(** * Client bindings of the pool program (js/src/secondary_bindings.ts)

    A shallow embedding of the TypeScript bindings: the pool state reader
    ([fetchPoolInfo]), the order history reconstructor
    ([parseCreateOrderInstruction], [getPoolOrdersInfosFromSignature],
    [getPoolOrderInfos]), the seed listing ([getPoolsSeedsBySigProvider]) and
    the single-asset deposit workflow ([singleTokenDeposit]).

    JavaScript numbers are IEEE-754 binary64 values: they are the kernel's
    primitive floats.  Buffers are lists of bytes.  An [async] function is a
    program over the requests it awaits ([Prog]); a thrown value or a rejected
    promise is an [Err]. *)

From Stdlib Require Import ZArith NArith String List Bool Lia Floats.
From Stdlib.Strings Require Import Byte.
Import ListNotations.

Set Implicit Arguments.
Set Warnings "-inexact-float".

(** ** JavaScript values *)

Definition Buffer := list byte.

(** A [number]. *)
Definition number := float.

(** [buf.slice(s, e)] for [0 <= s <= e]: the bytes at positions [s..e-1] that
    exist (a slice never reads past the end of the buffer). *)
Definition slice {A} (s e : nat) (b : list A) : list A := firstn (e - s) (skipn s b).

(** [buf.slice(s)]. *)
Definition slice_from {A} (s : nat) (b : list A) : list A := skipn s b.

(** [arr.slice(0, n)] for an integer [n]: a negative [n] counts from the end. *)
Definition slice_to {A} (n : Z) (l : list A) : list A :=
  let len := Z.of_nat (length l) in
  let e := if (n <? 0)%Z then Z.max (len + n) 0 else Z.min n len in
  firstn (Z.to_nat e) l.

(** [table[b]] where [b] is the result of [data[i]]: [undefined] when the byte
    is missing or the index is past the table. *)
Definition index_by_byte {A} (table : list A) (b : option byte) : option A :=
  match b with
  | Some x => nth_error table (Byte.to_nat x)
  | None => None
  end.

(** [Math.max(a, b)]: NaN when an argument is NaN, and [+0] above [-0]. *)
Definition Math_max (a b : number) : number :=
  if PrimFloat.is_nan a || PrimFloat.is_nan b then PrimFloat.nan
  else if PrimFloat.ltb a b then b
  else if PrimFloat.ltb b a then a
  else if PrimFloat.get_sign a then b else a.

TASK TO CARRY OUT: In the entries, find every line holding "then" and copy it.

SOLUTION TO THIS EXERCISE:
  let e := if (n <? 0)%Z then Z.max (len + n) 0 else Z.min n len in
  if PrimFloat.is_nan a || PrimFloat.is_nan b then PrimFloat.nan
  else if PrimFloat.ltb a b then b
  else if PrimFloat.ltb b a then a
  else if PrimFloat.get_sign a then b else a.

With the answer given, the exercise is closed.